We are asking this committee to investigate Ms. Kagan’s record related to her interaction with both the AMA and ACOG during her tenure as a policy advisor to President Clinton.
I’d like to focus attention tonight on her apparent efforts to influence and distort the record on the medical science related to partial-birth abortion. In a December 14, 1996 memo, Kagan addressed the pending release of a proposed statement by ACOG that partial-birth abortion is never medically necessary. The release of such a statement, she argued, “. . .would be a disaster . . .”
In response, White House documents show that Kagan drafted an amendment to ACOG’s statement, dramatically altering their language, which stated that partial-birth abortion: “may be the best or most appropriate in a particular circumstance to save the life or preserve the health of a woman.” ACOG subsequently adopted Ms. Kagan’s handwritten change into their final statement.
Kagan claimed before this Committee that she was simply a scribe for changes coming from ACOG. But Kagan’s response raises more questions than it answers.
And this was not an isolated case. We have further evidence that she pursued this same strategy with the AMA.
Similar to ACOG’s original position, the AMA issued a policy stating that no situations had been identified where partial-birth abortion was the only appropriate method of abortion and that ethical concerns surrounded it.
In a White House email dated June 1, 1997, Ms. Kagan wrote that she just came from a meeting which focused on “whether the AMA policy can be reversed at its convention on June 23.”
Kagan then concluded: “We agreed to do a bit of thinking about whether we …could contribute to that effort.”
Elena Kagan was so opposed to the passage of a ban on partial-birth abortion that she appears to have advocated for ACOG and the AMA to suppress or modify their view.

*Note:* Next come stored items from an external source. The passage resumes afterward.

(* ===== verification/Qcow2Image.v ===== *)
(** * The disk inside a qcow2 image

    [image/src/qcow2.rs]: mapping guest offsets onto the image's tables, with the
    last cluster and the last L2 table kept.  The [qcow] crate, which reads tables
    and clusters off the file, is the class [Qcow]; what it promises is
    [QcowLaws].  The file handle is the crate's [Reader] and any read of it may
    fail. *)

From stdpp Require Import base option list.
From S2P Require Import Prelude Stateful Qcow2Header.

(** ** The parser behind the reader *)

(** What an L2 entry says, as far as it is looked at here. *)
Inductive ClusterDescriptor : Type :=
| Standard (all_zeroes : bool) (host_cluster_offset : Z)
| Compressed (host_cluster_offset : Z).

(** What the parser makes of the header, the L1 table as the offsets in it. *)
Record Qcow2 : Type := mk_qcow2 {
  parsed_version : Z; parsed_size : Z; parsed_cluster_size : Z; parsed_l1_size : Z;
  parsed_l1_table_offset : Z; has_backing_file : bool; parsed_snapshots : Z;
  parsed_l1_table : list Z }.

Inductive DynamicQcow : Type := IsQcow1 (version : Z) | IsQcow2 (qcow : Qcow2).

(** [qcow::load] and [L1Entry::read_l2] give nothing when they fail;
    [L2Entry::read_contents] may have written into the buffer by then. *)
Class Qcow (Reader L2Entry : Type) := {
  qcow_load : Reader → Reader * option DynamicQcow;
  cluster_descriptor : L2Entry → ClusterDescriptor;
  read_l2 : Reader → Z → Z → Reader * option (list L2Entry);
  read_contents : Reader → L2Entry → list Z → Compression → Reader * list Z * bool }.

(** A read that succeeds reads what the file holds: the table at an offset, one
    cluster of entries long, and the contents of a cluster. *)
Class QcowLaws {Reader L2Entry} (Q : Qcow Reader L2Entry)
    (table_at : Z → Z → list L2Entry) (contents : L2Entry → nat → Compression → list Z) : Prop := {
  read_l2_reads r offset bits r' table :
    read_l2 r offset bits = (r', Some table) → table = table_at offset bits;
  length_table_at offset bits : zlen (table_at offset bits) = 2 ^ bits / 8;
  read_contents_keeps r entry buffer c r' buffer' ok :
    read_contents r entry buffer c = (r', buffer', ok) → length buffer' = length buffer;
  read_contents_reads r entry n c r' buffer :
    read_contents r entry (replicate n 0) c = (r', buffer, true) → buffer = contents entry n c;
  length_contents entry n c : length (contents entry n c) = n }.

(** [u64::trailing_zeros]: the exponent of the lowest set bit. *)
Definition trailing_zeros (a : Z) : Z := if a =? 0 then 64 else Z.log2 (Z.land a (- a)).

(** [SeekFrom]. *)
Inductive SeekFrom : Type := Start (position : Z) | Current (offset : Z) | End (offset : Z).

(** [u64::checked_add_signed]. *)
Definition checked_add_signed (a offset : Z) : option Z :=
  if (0 <=? a + offset) && (a + offset <=? U64_MAX) then Some (a + offset) else None.

Section image.
Context {Reader L2Entry : Type} `{!Qcow Reader L2Entry}.

(** ** The image *)

Record Qcow2Image : Type := mk_image {
  file : Reader;
  file_length : Z;
  l1_table : list Z;
  image_virtual_size : Z;
  image_cluster_size : Z;
  entries_per_l2 : Z;
  image_compression : Compression;
  position : Z;
  cluster : list Z;
  cluster_index : option Z;
  l2_table : list L2Entry;
  l1_index : option Z }.

Definition with_file (file' : Reader) (i : Qcow2Image) : Qcow2Image :=
  mk_image file' (file_length i) (l1_table i) (image_virtual_size i) (image_cluster_size i)
    (entries_per_l2 i) (image_compression i) (position i) (cluster i) (cluster_index i)
    (l2_table i) (l1_index i).
Definition with_position (p : Z) (i : Qcow2Image) : Qcow2Image :=
  mk_image (file i) (file_length i) (l1_table i) (image_virtual_size i) (image_cluster_size i)
    (entries_per_l2 i) (image_compression i) p (cluster i) (cluster_index i)
    (l2_table i) (l1_index i).
Definition with_cluster (bytes : list Z) (index : option Z) (i : Qcow2Image) : Qcow2Image :=
  mk_image (file i) (file_length i) (l1_table i) (image_virtual_size i) (image_cluster_size i)
    (entries_per_l2 i) (image_compression i) (position i) bytes index
    (l2_table i) (l1_index i).
Definition with_l2_table (table : list L2Entry) (index : Z) (i : Qcow2Image) : Qcow2Image :=
  mk_image (file i) (file_length i) (l1_table i) (image_virtual_size i) (image_cluster_size i)
    (entries_per_l2 i) (image_compression i) (position i) (cluster i) (cluster_index i)
    table (Some index).

Abbreviation Read A := (action Qcow2Image qcow2_error A).

(** ** Opening *)

Definition check_agreement (qcow : Qcow2) (facts : HeaderFacts) : result qcow2_error unit :=
  let parsed := (parsed_version qcow, parsed_size qcow, parsed_cluster_size qcow,
    parsed_l1_size qcow, parsed_l1_table_offset qcow, has_backing_file qcow, parsed_snapshots qcow) in
  let checked := (version facts, virtual_size facts, cluster_size facts, l1_size facts,
    l1_table_offset facts, false, 0) in
  if negb (bool_decide (parsed = checked)) then Err (Malformed Disagreement)
  else if negb (zlen (parsed_l1_table qcow) =? l1_size facts) then Err (Malformed L1Short)
  else Ok tt.

Definition load (reader : Reader) : Reader * result qcow2_error Qcow2 :=
  match qcow_load reader with
  | (reader, Some (IsQcow2 qcow)) => (reader, Ok qcow)
  | (reader, Some (IsQcow1 version)) => (reader, Err (UnsupportedVersion version))
  | (reader, None) => (reader, Err (Malformed Unparsed))
  end.

(** [bytes] is what is in the file that [reader] reads. *)
Definition open (bytes : list Z) (reader : Reader) (length capacity : Z) : result qcow2_error Qcow2Image :=
  let? facts :=
    map_err (λ e, match e with Malformed BadMagic => NotQcow2 | other => other end)
      (inspect bytes length capacity) in
  let '(reader, loaded) := load reader in
  let? qcow := loaded in
  let? _ := check_agreement qcow facts in
  Ok (mk_image reader length (parsed_l1_table qcow) (virtual_size facts) (cluster_size facts)
        (cluster_size facts / 8) (compression facts) 0
        (replicate (Z.to_nat (cluster_size facts)) 0) None [] None).

(** ** Looking a cluster up *)

Definition check_span (offset length : Z) : Read unit := λ i,
  if file_length i <? u64_saturating_add offset length
  then (i, Err (Malformed (SpanPastEnd offset)))
  else (i, Ok tt).

Definition load_l2_table (index l2_offset : Z) : Read unit :=
  let^ held := gets l1_index in
  if bool_decide (held = Some index) then pure_of (Ok tt)
  else
    let^ size := gets image_cluster_size in
    let^ _ := check_span l2_offset size in
    if negb (l2_offset mod size =? 0) then pure_of (Err (Malformed (L2Misaligned l2_offset)))
    else
      let^ table := λ i,
        let '(reader, table) := read_l2 (file i) l2_offset (trailing_zeros (image_cluster_size i)) in
        (with_file reader i, ok_or table (Malformed (L2Unreadable l2_offset))) in
      modify (with_l2_table table index).

Definition read_cluster_contents (index : Z) (entry : L2Entry) : Read unit :=
  let read : Read unit := λ i,
    let '(reader, bytes, ok) := read_contents (file i) entry (cluster i) (image_compression i) in
    (with_file reader (with_cluster bytes (cluster_index i) i),
     if (ok : bool) then Ok tt else Err (Malformed (ContentsUnreadable index))) in
  match cluster_descriptor entry with
  | Standard all_zeroes host_cluster_offset =>
      if all_zeroes || (host_cluster_offset =? 0) then pure_of (Ok tt)
      else
        let^ size := gets image_cluster_size in
        let^ _ := check_span host_cluster_offset size in
        read
  | Compressed host_cluster_offset =>
      let^ _ := check_span host_cluster_offset 1 in
      read
  end.

Definition load_cluster (index : Z) : Read unit :=
  let^ held := gets cluster_index in
  if bool_decide (held = Some index) then pure_of (Ok tt)
  else
    let^ entries := gets entries_per_l2 in
    let l1_index := index / entries in
    let l2_index := index mod entries in
    let^ table := gets l1_table in
    match table !! Z.to_nat l1_index with
    | None => pure_of (Err (Malformed (NoL1Entry l1_index)))
    | Some l2_offset =>
        let^ _ := modify (λ i, with_cluster (replicate (length (cluster i)) 0) None i) in
        if l2_offset =? 0 then modify (λ i, with_cluster (cluster i) (Some index) i)
        else
          let^ _ := load_l2_table l1_index l2_offset in
          let^ entries := gets l2_table in
          let^ entry := pure_of (Prelude.index entries l2_index) in
          let^ _ := read_cluster_contents index entry in
          modify (λ i, with_cluster (cluster i) (Some index) i)
    end.

(** ** The stream *)

(** [Read::read]: the buffer afterwards and how much of it was filled. *)
Definition read (buffer : list Z) : Read (list Z * Z) := λ i,
  if (image_virtual_size i <=? position i) || (zlen buffer =? 0) then (i, Ok (buffer, 0))
  else
    let index := position i / image_cluster_size i in
    let offset_in_cluster := position i mod image_cluster_size i in
    let wanted := Z.min (Z.min (zlen buffer) (zlen (cluster i) - offset_in_cluster))
                        (image_virtual_size i - position i) in
    (let^ _ := load_cluster index in
     let^ bytes := gets cluster in
     let^ served := pure_of (slice bytes offset_in_cluster (offset_in_cluster + wanted)) in
     let^ buffer := pure_of (splice buffer 0 served) in
     let^ _ := modify (λ i, with_position (position i + wanted) i) in
     pure_of (Ok (buffer, wanted))) i.

(** [Seek::seek]; [None] is the [InvalidInput] error. *)
Definition seek (from : SeekFrom) (i : Qcow2Image) : Qcow2Image * option Z :=
  let move base offset :=
    match checked_add_signed base offset with
    | Some position => (with_position position i, Some position)
    | None => (i, None)
    end in
  match from with
  | Start position => (with_position position i, Some position)
  | Current offset => move (position i) offset
  | End offset => move (image_virtual_size i) offset
  end.

End image.
Arguments Qcow2Image : clear implicits.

She made a deliberate decision to advocate for partial-birth abortion, even to the point of working to deceive the American public about the medical science related to the procedure.
Whole thing here. Earlier today, Yoest sent an e-mail to a quarter-million pro-lifers asking them to contact their senators and call for an investigation.
PREVIOUSLY: Senate Judiciary Committee hearings for Supreme Court nominee Elena Kagan resumed today at 4 p.m. ET, but unless you’ve got C-SPAN 3, you can’t watch the testimony from witnesses. PBS, which covered the first three days of hearings live, won’t be carrying today’s testimony. And if you’re relying on network news . . . well, let’s let Scott Whitlock of Newsbusters explain:
Wednesday’s evening news shows and Thursday’s morning programs continued to minimize or leave out important moments of Supreme Court nominee Elena Kagan’s confirmation hearings. . . .
The New York Times on July 1 reported the intense questioning by Senator Orrin Hatch on an abortion memo written by then-Clinton White House Counsel Kagan.
Hatch demanded, “Did you write that memo?…But did you write it? Is it your memo?”
Kagan’s memo worried that a American College of Obstetricians and Gynecologists (ACOG) report on abortion could be a “disaster” for the Clinton administration.
None of the morning shows on Thursday mentioned the exchange between Hatch and Kagan. On Wednesday, only CBS’s Evening News raised the subject.
It’s pretty sad when the New York Times does a better job of reporting than any of the Big Three networks, which lost a combined 1 million viewers in the past three months. Maybe these two phenomena are related?
UPDATE: More on the MSM failure:
What was the big story in Wednesday’s confirmation hearing for Supreme Court nominee Elena Kagan? According to the New York Times, it was “Republicans Press Kagan on Social Issues,” while the Washington Post focused on how Kagan “charmed her critics.”
And look: Democrats use Kagan hearings for fund-raising!